Nothing is perfect though, there are still the following issues:

  • “Touch to click” on the touchpad doesn’t work. You have to click for it to register a click. Switching to libinput per Neverware’s instruction fixes this, but you instead lose inertial scrolling support which is way more important.
  • If you “spin” the screen into tablet mode, the keyboard and touchpad disables automatically, which is fine. But when you put it back in laptop mode, they don’t re-enable. This occurs on Ubuntu as well, but interestingly, it works fine if you reboot from Windows into Linux!
  • The default Thai font is not the most easily to read since it is “circle-less” (ไม่มีหัว) which is a quite popular style for decoration nowadays but I prefer a more traditional look for reading a large amount of text.
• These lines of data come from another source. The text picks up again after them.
(** All reference counts, and all entries in use, are as they were. *)
Definition same_refs (it it' : list inode) : Prop :=
  length it' = length it /\ forall k, 0 <= k < NINODE ->
    i_ref (ient it' k) = i_ref (ient it k) /\ (0 < i_ref (ient it k) -> ient it' k = ient it k).
Lemma reference_returned it n ip it' : length it = Z.to_nat NINODE -> referenced it ROOTDEV n ip it' ->
  same_refs it (<[Z.to_nat ip := set_iref (i_ref (ient it' ip) - 1) (ient it' ip)]> it').
Proof.
  intros Hl [R1 R2 R3 R4]. set (x := set_iref _ _). rewrite R3, list_insert_insert_eq. split; [apply length_insert|]. intros k Hk.
  destruct (decide (k = ip)) as [->|N].
  - rewrite ient_insert by done. unfold x. destruct R4 as [[_ E]|(_ & E0 & E)]; rewrite E; cbn.
    + split; [lia|]. intros _. replace (i_ref (ient it ip) + 1 - 1) with (i_ref (ient it ip)) by lia. by destruct (ient it ip).
    + rewrite E0. split; [lia|]. intros H. lia.
  - assert (ient (<[Z.to_nat ip := x]> it) k = ient it k) as ->; [|done]. unfold ient. rewrite !nth_lookup, list_lookup_insert_ne by lia. done.
Qed.

(** ** The theorem *)

Section dirlink.
Context {U : Type} `{UL : UserLaws U}.

(** A locked directory in a table with a free entry. *)
Record dir_inv (sb : superblock) (E : txenv) (it : list inode) (dp : Z) (V : Z -> block) (i : inode) : Prop := {
  di_file : file_inv sb E it dp V i;
  di_type : i_type i = T_DIR;
  di_size : i_size i mod 16 = 0;
  di_ref : 0 < i_ref i;
  di_table : length it = Z.to_nat NINODE;
  di_room : forall n, table_room it ROOTDEV n
}.

(** C11. A directory is a map from names to inode numbers.  dirlink of a name
    that is there returns -1 and changes nothing: not one block, no reference
    count and no entry of the inode table that is in use.  Of a new name it
    returns 0 and adds exactly that name, in the first unused entry or at the
    end, or it returns -1 because no block is free, with every name as it was;
    in both cases only the size and the block addresses of the directory's own
    entry in the inode table change, and the content of every file that shares
    no block with the directory stays; at most four blocks enter the
    transaction.  dirlookup then finds what the map says: the entry's offset
    and a reference to its inode, or 0. *)
Theorem dirlink_adds sb E it dp V i l (G : list Z) (u : U) name inum :
  tx l E G [] [] V -> 1 <= te_out E -> dir_inv sb E it dp V i -> i_size i + 16 <= MAXFILE * BSIZE -> 0 < inum < 2 ^ 16 -> Z.of_nat (length G) + 6 <= NBUF ->
  let c := fcontent V i in
  wp (dirlink dp name inum) (fun r s' => exists l' it' i' V' G', let c' := fcontent V' i' in
    s' = FState l' sb it' u /\ tx l' E G' [] [] V' /\ Z.of_nat (length G') <= Z.of_nat (length G) + 4 /\ file_inv sb E it' dp V' i' /\
    match dlookup c name with
    | Some _ => r = -1 /\ V' = V /\ G' = G /\ i' = i /\ same_refs it it'
    | None => it' = <[Z.to_nat dp := i']> it /\ i' = Inode (i_dev i) (i_inum i) (i_ref i) (i_lock i) (i_valid i) (i_type i) (i_major i) (i_minor i) (i_nlink i) (i_size i') (i_addrs i') /\
              (forall j, file_ok V sb (te_start E) j -> file_full V j -> disjoint_files V i j ->
                 file_ok V' sb (te_start E) j /\ disjoint_files V' i' j /\ fcontent V' j = fcontent V j) /\
              ((r = 0 /\ (forall name', dlookup c' name' = if decide (dname name' = dname name) then Some (inum, dfree c) else dlookup c name') /\
                forall name', wp (dirlookup dp name') (fun q s'' => exists l'' it'', s'' = FState l'' sb it'' u /\
                  match dlookup c' name' with
                  | None => q = (NULLIP, 0) /\ it'' = it'
                  | Some (n, j) => q.2 = 16 * j /\ referenced it' ROOTDEV n q.1 it''
                  end) s') \/
              (r = -1 /\ c' = c /\ forall b, 0 <= b < sb_size sb -> b_free V' sb b = false))
    end) (FState l sb it u).
Proof.
  intros T Ho [[Hi Hd Hnum IO FS F FF] Hdir H16 Href Hlen Hroom] Hmax Hin HG c. unfold dirlink. assert (Z.of_nat (length G) < NBUF) as HG1 by lia.
  pose proof (ff_size _ _ FF) as Hs.
  wp_step. eapply wp_mono; [apply (dirlookup_wp sb E dp it V i G F FF Hi Hd HG1 Hdir H16 name l u Hlen T Hroom)|].
  intros [ip o] s1 (l1 & it1 & -> & T1 & HL). cbn [fst snd] in *. fold c in HL. destruct (dlookup c name) as [[n k]|] eqn:Ec.
  { destruct HL as [_ R]. pose proof (rf_range _ _ _ _ _ R) as Hr. destruct (Z.eqb_spec ip NULLIP); [unfold NULLIP in *; lia|]. cbn [negb].
    destruct (reference_dropped it n ip it1 dp i Hlen R Hi Href) as [Hk Hi'].
    assert (length it1 = Z.to_nat NINODE) as Hlen1 by (rewrite (rf_table _ _ _ _ _ R), length_insert; done).
    wp_step. eapply wp_mono; [apply (iput_keeps l1 sb it1 u ip Hlen1 Hr Hk)|]. intros _ s2 ->. wp_step.
    eexists l1, _, i, V, G. split; [done|]. split_and!; try done; try lia; try by constructor. by apply (reference_returned it n ip it1). }
  destruct HL as [[= -> ->] ->]. change (NULLIP =? NULLIP) with true. cbn [negb]. wp_step. apply wp_gets. rewrite (geti_at _ _ _ _ dp i) by done.
  destruct (nents_size V i G FF HG1 H16) as [En Es]. fold c in En, Es. assert (0 <= nents c) as Hn0 by lia.
  wp_step. pose proof (dirlink_slot_wp sb E dp it V i G F FF Hi Hd HG1 H16 (dir_fuel (i_size i)) l1 u 0 T1) as HSl.
  fold c in HSl. rewrite Z.sub_0_r in HSl. eapply wp_mono; [apply HSl; [lia|]|].
  { unfold dir_fuel. change DIRENT_SIZE with 16. rewrite <- En. lia. }
  intros off s2 (l2 & -> & T2 & ->). fold (dfree c). fold (new_dirent name inum).
  pose proof (dslot_from_spec (Z.to_nat (nents c)) 0 c) as (S1 & _ & _). fold (dfree c) in S1. rewrite Z2Nat.id, Z.add_0_l in S1 by done.
  set (G0 := used (slot V i NDIRECT) ++ bitmap_block sb :: G).
  assert (Z.of_nat (length G0) + pending V i = Z.of_nat (length G) + 2) as HG0 by (unfold G0, used, pending; rewrite length_app; destruct (_ =? _); cbn [length]; lia).
  pose proof (kernel_provides sb (new_dirent name inum) u) as HP. rewrite new_dirent_length in HP. change (Z.of_nat 16) with DIRENT_SIZE in HP.
  assert (0 <= pending V i <= 1) as Hpe by (unfold pending; destruct (_ =? _); lia).
  assert ((16 * dfree c) mod BSIZE <= 1008) as Hfit.
  { change BSIZE with (16 * 64). rewrite Z.mul_mod_distr_l by lia. pose proof (Z.mod_pos_bound (dfree c) 64 ltac:(lia)). lia. }
  wp_step. eapply wp_mono; [apply (writei_wp sb E dp Ho Kernel _ _ DIRENT_SIZE (eq u) l2 it u G0 V i (16 * dfree c) 1 HP); try done|].
  - eapply tx_mono; [exact T2|]. unfold G0. set_solver.
  - unfold G0. set_solver.
  - unfold G0, used. destruct (Z.eqb_spec (slot V i NDIRECT) 0); [by left|right; left].
  - lia.
  - lia.
  - unfold DIRENT_SIZE. lia.
  - intros _. unfold DIRENT_SIZE. change BSIZE with 1024 in *. lia.
  - intros r s3 (l3 & i' & V' & G' & u' & -> & W & <-). wp_step. exists l3, (<[Z.to_nat dp := i']> it), i', V', G'. cbv zeta. split; [done|].
    pose proof (file_inv_written _ _ _ _ _ _ _ _ _ _ _ _ _ _ it dp Hi Hd Hnum IO W) as FI.
    pose proof (wr_meta _ _ _ _ _ _ _ _ _ _ _ _ _ _ W) as Em.
    assert (forall j, file_ok V sb (te_start E) j -> file_full V j -> disjoint_files V i j ->
      file_ok V' sb (te_start E) j /\ disjoint_files V' i' j /\ fcontent V' j = fcontent V j) as Hoth.
    { pose proof (io_inum _ IO). intros j Fj FFj Dj. eapply write_other; [exact W|lia|done|done|done|done|done]. }
    destruct W as [[W1 Wn] Wst W2 W3 W4 [W5 W5'] W6 _ _ _ _]. split_and!; [exact W2|lia|exact FI|done|exact Em|exact Hoth|].
    fold c in W6. destruct (Z.eqb_spec r DIRENT_SIZE) as [->|Nr]; [left|right].
    + assert (take (Z.to_nat DIRENT_SIZE) (new_dirent name inum) = new_dirent name inum) as Et by (apply take_ge; by rewrite new_dirent_length).
      rewrite Et in W6.
      assert (Z.of_nat (length c) = 16 * nents c) as Hlc by (unfold c; rewrite fcontent_length by lia; fold c; lia).
      assert (i_size i' mod 16 = 0) as H16'.
      { pose proof (store_length c (new_dirent name inum) (dfree c) Hlc (new_dirent_length _ _) S1) as Hl'. rewrite <- W6 in Hl'.
        pose proof (ff_size _ _ W5'). rewrite fcontent_length, Z2Nat.id in Hl' by lia. rewrite Hl', Z.mul_comm. by apply Z.mod_mul. }
      split_and!; [done|rewrite W6; by apply dlookup_added|]. intros name'.
      assert (Z.of_nat (length G') < NBUF) as HG' by lia.
      assert (forall n, table_room (<[Z.to_nat dp := i']> it) ROOTDEV n) as Hroom'.
      { intros n. destruct (Hroom n) as (k & Hk & HR). exists k. split; [done|]. unfold ient in *. rewrite nth_lookup in *.
        destruct (decide (Z.to_nat k = Z.to_nat dp)) as [Ek|Nk]; [|by rewrite list_lookup_insert_ne].
        rewrite Ek in *. rewrite Hi in HR. rewrite list_lookup_insert_eq by (by eapply lookup_lt_Some). cbn [default id] in *. rewrite Em. exact HR. }
      eapply wp_mono; [apply (dirlookup_wp sb E dp _ V' i' G' W5 W5' (fi_at _ _ _ _ _ _ FI) (fi_dev _ _ _ _ _ _ FI) HG' ltac:(by rewrite Em) H16' name' l3 u ltac:(by rewrite length_insert) W2 Hroom')|].
      intros q s'' (l'' & it'' & -> & _ & HQ). by exists l'', it''.
    + split_and!; [done| |by destruct Wn]. rewrite W6. assert (r = 0) as ->.
      { destruct Wst as [|[|Hm]]; [done|done|]. destruct (decide (r = 0)); [done|]. exfalso. unfold DIRENT_SIZE in *. change BSIZE with (16 * 64) in Hm.
        pose proof (Z.div_mod (16 * dfree c + r) (16 * 64) ltac:(lia)). lia. }
      unfold fwrite. cbn [Z.to_nat take app length]. rewrite Nat.add_0_r. apply take_drop.
Qed.
End dirlink.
Chromium OS doesn’t have a good font control either. I’ll have to find out what Thai font Android uses and hack the OS to switch to that.
  • No global music control shortcut. If you want to pause music, you’d have to go to the tab playing the music. Other OS support pressing the pause button from anywhere.
Browsing blognone.com. The Thai font doesn’t look the best.

Conclusion

I decided to stick with Chromium OS and try out the “cloud” life-style. I can also gain more powerful Linux utilities using crouton. My MacBook Pro’s not going anywhere though as I still need it for the heavier tasks such as:

  • Viewing my large photo archive
  • Backing up important files using Arq
  • Heavy coding (e.g. Android/Java)
  • Updating my 1Password database
  • Buying music on iTunes
  • (Actually, I can’t really think of that many I would need it for.)

I will probably write a follow up post regarding how I am doing with Chromium OS. One major thing I need to work on right now is migrating my password collection. Right now, I am using 1Password on Mac (using standalone license, which I have just paid for recently…) and I need to either switch to 1Password Membership, Lastpass or maintain a copy of the password database locally. Still deliberating on the price, convenience and security.

P.S. Remember what I have earlier said about “the year of Linux desktop”? I see Chromebook and Chromium OS as the successful implementation of “Linux desktop”.